Insular carcinoma: an infrequent subtype of thyroid cancer

Abstract

Background: Insular carcinoma is a little-known thyroid cancer, characterized by the presence of well-defined nidi of small uniform cells with frequent areas of tumor necrosis and microfollicles with thyroglobulin. It was described by Carcangiu in 1984, but its prognosis is not yet clear. Study Design: Six of 335 patients undergoing surgery for thyroid carcinoma had the insular type. We studied age, gender, treatment, histology (tumor size, coexistence of another tumor, extrathyroid spread, vascular invasion, multicentricity, and metastatic adenopathies), TNM, and followup (recurrences, mortality, and survival). These results were compared with those published in the literature. Results: Insular carcinoma was more common in women (4 of 6), and mean patient age was 32 years. Three patients had metastatic adenopathies. Four patients presented with other thyroid tumors (2 papillary, 1 follicular, and 1 anaplastic) and 2 were simple.
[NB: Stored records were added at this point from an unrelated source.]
(** X6. Two calls in a row: each gets a header object of its own, the
    second call leaves the header object of the first result as it was,
    the preconfigured headers are still what they were, and the auth
    function runs once per call, so the second result holds the value it
    resolved with the second time. *)
Theorem defaultOptionsHandler_twice
    hdrs key (fn : AuthHeaderFn World Error) rest u ag callOptions1 callOptions2 s
    (preconfigured : gmap string string) v1 w1 v2 w2 :
  heap s !! hdrs = Some preconfigured ->
  fn (world s) = (Resolved v1, w1) ->
  fn w1 = (Resolved v2, w2) ->
  let ro := Build_ResourceOptions hdrs ((key, fn) :: rest) u ag in
  exists r1 s1 r2 s2,
    defaultOptionsHandler decamelizeKeys stringify JSON_stringify ro callOptions1 s
      = (Resolved r1, s1)
    /\ defaultOptionsHandler decamelizeKeys stringify JSON_stringify ro callOptions2 s1
       = (Resolved r2, s2)
    /\ headers r1 <> headers r2
    /\ headers_of s2 r1 = headers_of s1 r1
    /\ headers_of s1 r1 !! key = Some v1
    /\ headers_of s2 r2 !! key = Some v2
    /\ heap s2 !! hdrs = Some preconfigured
    /\ world s2 = w2.
Proof.
  intros Hpre Hfn1 Hfn2 ro. subst ro.
  do 4 eexists.
  split; [rewrite defaultOptionsHandler_run; cbn [ro_authHeaders];
          rewrite Hfn1; reflexivity|].
  split; [rewrite defaultOptionsHandler_run; cbn [ro_authHeaders world];
          rewrite Hfn2; reflexivity|].
  cbn [heap].
  set (l1 := fresh (dom (heap s))).
  set (h1 := <[key := v1]> _).
  set (l2 := fresh (dom (<[l1 := h1]> (heap s)))).
  assert (Hl : l1 <> l2).
  { intros Heq. apply (is_fresh (dom (<[l1 := h1]> (heap s)))). fold l2.
    rewrite <- Heq. apply elem_of_dom. rewrite lookup_insert_eq. by eexists. }
  assert (Hh1 : hdrs <> l1).
  { intros Heq. apply (is_fresh (dom (heap s))). fold l1.
    rewrite <- Heq. apply elem_of_dom. by eexists. }
  assert (Hh2 : hdrs <> l2).
  { intros Heq. apply (is_fresh (dom (<[l1 := h1]> (heap s)))). fold l2.
    rewrite <- Heq. apply elem_of_dom. rewrite lookup_insert_ne by done.
    by eexists. }
  split; [cbn [built_options headers]; congruence|].
  split.
  { unfold headers_of. cbn [built_options headers heap mbind option_bind].
    by rewrite (lookup_insert_ne _ l2 l1), !lookup_insert_eq. }
  split; [rewrite headers_of_built; apply lookup_insert_eq|].
  split; [rewrite headers_of_built; apply lookup_insert_eq|].
  split; [|reflexivity].
  by rewrite !lookup_insert_ne.
Qed.

(** X7. Injecting a method changes nothing but the method: the builder
    called with [{ ...options, method: m }] settles as it does with
    [options], in the same state, the result differing in [method] only. *)
Theorem defaultOptionsHandler_with_method ro options m s :
  defaultOptionsHandler decamelizeKeys stringify JSON_stringify ro
    (Some (with_method options m)) s
  = match defaultOptionsHandler decamelizeKeys stringify JSON_stringify ro options s with
    | (Resolved r, s') => (Resolved (set_method r m), s')
    | (Rejected e, s') => (Rejected e, s')
    end.
Proof.
  rewrite !defaultOptionsHandler_run. cbn [default from_option id].
  assert (Hstatic : static_headers s ro (with_method options m)
                    = static_headers s ro (default no_options options))
    by reflexivity.
  rewrite Hstatic.
  destruct (ro_authHeaders ro) as [|[key fn] rest];
    [|destruct (fn (world s)) as [[v|e] w]]; reflexivity.
Qed.

End builder_more.

(** ** The requester *)

Section requester_more.

Context {World Error Response : Type}.
Variable decamelizeKeys : Js.value -> Js.value.
Variable stringify : Js.value -> string.
Variable JSON_stringify : Js.value -> string.

Implicit Types (s : state World) (ro : ResourceOptions World Error).
Implicit Types (optionsHandler : OptionsHandlerFn World Error).
Implicit Types (requestHandler : RequestHandlerFn World Error Response).

(** X9. What the request handler receives is the result of the options
    handler, field for field, on the state the options handler left: the
    options handler has the last word on every field, the method
    included. *)
Theorem verb_hands_over_handler_result optionsHandler requestHandler ro m endpoint
    options s r s1 r' s2 :
  defaultOptionsHandler decamelizeKeys stringify JSON_stringify ro
    (Some (with_method options (Js.toUpperCase m))) s = (Resolved r, s1) ->
  optionsHandler ro r s1 = (Resolved r', s2) ->
  verb decamelizeKeys stringify JSON_stringify optionsHandler requestHandler ro m
    endpoint options s
  = requestHandler endpoint r' s2.
Proof.
  intros Hbuilt Hoh. unfold verb, bind.
  by rewrite Hbuilt, Hoh, copy_options_same.
Qed.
Two patients had vascular invasion, and another 2 were extrathyroid. Only 1 case was multicentric. Three recurrences were detected in 2 patients over 50 years old: 1 lymph node at 60 months, 1 pulmonary at 132 months, and the other a bone recurrence at 8 months. Two patients died at 12 and 140 months. Conclusions: Insular carcinoma is a special type of thyroid cancer, and the prognosis is poorer than for the classic differentiated thyroid carcinoma.